It’s a Monday, which means it’s time to mark what is becoming a weekly tradition in Ireland: another brutal new poll for the Government on immigration. This one, courtesy of Amárach Research for the Irish Daily Mail, might be the worst one yet:
POLL/POBALBHREITH
Amárach Research / Irish Daily Mail
Q. “How do you assess current levels of immigration?”
Too High: 73%
About Right: 19%
Too Low: 3%Eanáir/January 2024
— Ireland Votes | #Vote2024 (@Ireland_Votes) January 13, 2024
POLL/POBALBHREITH
Amárach Research / Irish Daily Mail
Q. “How do you assess the Government’s handling of immigration?”
Neither Positive or Negative: 34%
Extremely Poor: 32%
Poor: 20%
Positive: 14%Eanáir/January 2024
— Ireland Votes | #Vote2024 (@Ireland_Votes) January 13, 2024
To recap, that’s more than half of the public who rate the Government’s handling of immigration as either “poor” or “very poor”, and almost three quarters of people who believe that levels of immigration are, for the moment, “too high”.
These figures hold, obviously, a significance for the national policy debate around immigration. If you were looking for any sign that they might impact Government policy, however, then those hopes were firmly smacked down by the Taoiseach over the weekend. Change policy? Not a hope, he told the Sunday Times. Instead, the coalition will “tackle immigration fears in public information campaign”:
“The Government is to roll out a new “robust strategy” to inform the public about immigration as tensions surrounding the issue rise across the country.

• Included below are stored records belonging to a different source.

Definition upd_ch (f : ssd_channel → ssd_channel) (p : ppa) (s : ssd) : ssd :=
  Ssd (ssd_sp s) (aupd (ssd_ch s) (g_ch p) f) (ssd_cpu_nr_dispatcher s).
Definition upd_lun (f : nand_lun → nand_lun) (p : ppa) : ssd → ssd :=
  upd_ch (λ c, SsdChannel (aupd (ch_lun c) (g_lun p) f) (ch_nluns c) (ch_gc_endtime c)
                 (ch_perf_model c)) p.
Definition upd_pl (f : nand_plane → nand_plane) (p : ppa) : ssd → ssd :=
  upd_lun (λ l, NandLun (aupd (lun_pl l) (g_pl p) f) (lun_npls l) (lun_next_lun_avail_time l)
                  (lun_busy l) (lun_gc_endtime l)) p.
Definition upd_blk (f : nand_block → nand_block) (p : ppa) : ssd → ssd :=
  upd_pl (λ l, NandPlane (aupd (pl_blk l) (g_blk p) f) (pl_next_pln_avail_time l)
                 (pl_nblks l)) p.
Definition upd_pg (f : nand_page → nand_page) (p : ppa) : ssd → ssd :=
  upd_blk (λ b, NandBlock (aupd (blk_pg b) (g_pg p) f) (blk_npgs b) (blk_ipc b) (blk_vpc b)
                  (blk_erase_cnt b) (blk_wp b)) p.

Definition set_lun_avail (t : Z) (l : nand_lun) : nand_lun :=
  NandLun (lun_pl l) (lun_npls l) t (lun_busy l) (lun_gc_endtime l).
Definition set_lun_gc_endtime (t : Z) (l : nand_lun) : nand_lun :=
  NandLun (lun_pl l) (lun_npls l) (lun_next_lun_avail_time l) (lun_busy l) t.
Definition set_ch_perf_model (m : channel_model) (c : ssd_channel) : ssd_channel :=
  SsdChannel (ch_lun c) (ch_nluns c) (ch_gc_endtime c) m.

Definition get_cell (s : ssd) (p : ppa) : option Z :=
  let spp := ssd_sp s in
  if (pgs_per_flashpg spp =? 0) || (cell_mode spp =? 0) then None
  else Some ((g_pg p / pgs_per_flashpg spp) mod cell_mode spp).

(** ** Timing *)

(** The device and what it shares. *)
Definition sst : Type := ssd * env.

Section timing.
Context `{!Clock}.

Definition get_ioclock : M sst Z := λ '(s, e),
  Ok (cpu_clock (env_ticks e), (s, Env (env_pcie e) (env_wbuf e) (env_ticks e + 1))).

Definition ssd_advance_pcie (request_time length : Z) : M sst Z :=
  zoom (λ se, (env_pcie (snd se), env_ticks (snd se)))
       (λ ct se, (fst se, Env (fst ct) (env_wbuf (snd se)) (snd ct)))
       (chmodel_request request_time length).

(** [chmodel_request(ch->perf_model, ...)] for the channel of [p]. *)
Definition ch_request (p : ppa) (request_time length : Z) : M sst Z :=
  '(s, e) ← get;
  ch ← deref (get_ch s p);
  match chmodel_request request_time length (ch_perf_model ch, env_ticks e) with
  | Ok (t, (pm, ticks)) =>
      put (upd_ch (set_ch_perf_model pm) p s, Env (env_pcie e) (env_wbuf e) ticks) ;;
      mret t
  | Fault f => throw f
  end.

Definition ssd_advance_write_buffer (request_time length : Z) : M sst Z :=
  '(s, _) ← get;
  let spp := ssd_sp s in
  let nsecs_latest := u64 (request_time + fw_wbuf_lat0 spp) in
  let nsecs_latest := u64 (nsecs_latest + fw_wbuf_lat1 spp * DIV_ROUND_UP length (KB 4)) in
  ssd_advance_pcie nsecs_latest length.

Definition set_lun_avail_time (p : ppa) (t : Z) : M sst unit :=
  modify (λ se, (upd_lun (set_lun_avail t) p (fst se), snd se)).

(** The transfer loop of a read.  The locals are [remaining], [chnl_stime] and
    the last [chnl_etime] and [completed_time]; both are unset before the first
    round, and reading them then is an undefined value. *)
Definition read_transfer (p : ppa) (interleave : bool) (max_xfer remaining chnl_stime : Z)
    : M sst (option (Z * Z)) :=
  while_loop (remaining + 1) (λ '(remaining, chnl_stime, last),
    if remaining =? 0 then mret (inr last)
    else
      let xfer_size := Z.min remaining max_xfer in
      chnl_etime ← ch_request p chnl_stime xfer_size;
      completed_time ← (if interleave then ssd_advance_pcie chnl_etime xfer_size
                        else mret chnl_etime);
      mret (inl (remaining - xfer_size, chnl_etime, Some (chnl_etime, completed_time))))
    (remaining, chnl_stime, None).

Definition ssd_advance_nand (ncmd : nand_cmd) : M sst Z :=
  let p := ncmd_ppa ncmd in
  cmd_stime ← (if ncmd_stime ncmd =? 0 then get_ioclock else mret (ncmd_stime ncmd));
  if ppa_val p =? UNMAPPED_PPA then mret cmd_stime
  else
    '(s, _) ← get;
    let spp := ssd_sp s in
    lun ← deref (get_lun s p);
    cell ← deref (get_cell s p);
    let remaining := ncmd_xfer_size ncmd in
    match ncmd_cmd ncmd with
    | NAND_READ =>
        let nand_stime := Z.max (lun_next_lun_avail_time lun) cmd_stime in
        lat ← deref (if ncmd_xfer_size ncmd =? 4096
                     then pg_4kb_rd_lat spp !! Z.to_nat cell
                     else pg_rd_lat spp !! Z.to_nat cell);
        let nand_etime := u64 (nand_stime + lat) in
        last ← read_transfer p (ncmd_interleave_pci_dma ncmd) (u64 (max_ch_xfer_size spp))
                 remaining nand_etime;
        '(chnl_etime, completed_time) ← deref last;
        set_lun_avail_time p chnl_etime ;;
        mret completed_time
    | NAND_WRITE =>
        let chnl_stime := Z.max (lun_next_lun_avail_time lun) cmd_stime in
        chnl_etime ← ch_request p chnl_stime (ncmd_xfer_size ncmd);
        let nand_etime := u64 (chnl_etime + pg_wr_lat spp) in
        set_lun_avail_time p nand_etime ;;
        mret nand_etime
    | NAND_ERASE =>
        let nand_stime := Z.max (lun_next_lun_avail_time lun) cmd_stime in
        let nand_etime := u64 (nand_stime + blk_er_lat spp) in
        set_lun_avail_time p nand_etime ;;
        mret nand_etime
    | NAND_NOP =>
        let nand_stime := Z.max (lun_next_lun_avail_time lun) cmd_stime in
        set_lun_avail_time p nand_stime ;;
        mret nand_stime
    end.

The coalition is anxious to dampen down misinformation about accommodating refugees and asylum seekers, and wants to “counter false impressions that Ireland has an open-door policy”.
In other words, your own money will be spent telling you that what, in most cases, you can see and hear yourself is, in fact, dangerous misinformation, and that the Irish Government’s handling of immigration is just fine and dandy, thanks very much.
The difficulty and risk for the Government here is straightforward enough: It’s very hard to maintain party discipline on an issue when hundreds of councillors and candidates for the council in the Government parties are facing a national election in just five months, and three quarters of the public are not buying what the Government are selling.
To put it another way: It is very likely that over the coming months, the public are going to be confronted with the spectacle of dozens, if not hundreds, of Fianna Fáil and Fine Gael candidates for the county council telling voters on the doorsteps and on the local airwaves that their national party leadership is entirely wrong on immigration. And that further, a vote for the local FF or FG man is, in fact, a vote to “protect the local area” from the consequences of national FF or FG leadership.
This has already begun to happen: This day last week, yours truly reported conversations with the two Fianna Fáil (for the moment) Councillors in Connemara, Seamus Walsh and Noel Thomas, who have emerged as leading critics of the Government’s national policy. They have been joined in Ballinrobe by Fianna Fáil’s Damien Ryan. Word reaches these ears of at least three other FF candidates around the country who have sworn blind on various doorsteps in recent weeks that they staunchly oppose Micheál Martin’s Government on immigration.
All of this, it should be said, before any local independent candidates pledged to an anti-immigration stance have started entering contests in any great numbers. When that happens, the forces of political gravity will exert themselves yet further.
What are the practical consequences of this for the Government? Well, there are a few:
First, it will become very hard for Leo Varadkar and Micheál Martin to conduct effective campaigns in the run-in to the EU and local elections, for the simple reason that many of their own local candidates may not wish to be seen dead with them. Traditionally, in Irish elections, the local councillors form the welcoming committee and the phalanx of support for the national leaders on their campaign tours of the country – but what county council candidate, fighting for his or her political future, is going to want to be seen standing beside Varadkar or Martin as they explain that local concerns about immigration are just based on misinformation and fear?
Second, the political impact will be to further isolate the Government and – almost as importantly – the national media from the growing swathe of the public that’s not buying what the governing class is selling. Outside of Dublin, local media, and in particular local radio stations, are probably even more important than RTE in shaping perceptions of national politics. A Government deprived of its local allies to fight battles for it on local radio is a Government that is going to be in rough shape come election time.
The worst part is that almost none of this can be avoided. As the polling demonstrates, the forces of political gravity are now reaching terminal force: Only candidates with a political death wish will openly embrace a position that 75% of the public disagrees with. The best that Dublin can hope for is that many candidates try simply to avoid the immigration issue altogether, and run on straightforward “fresh new voice for the area” platforms.
The prospects for the Government’s new “robust strategy to inform the public”, by the way, seem pretty dim to me. The problem is not the communications. It is, and remains, the policy.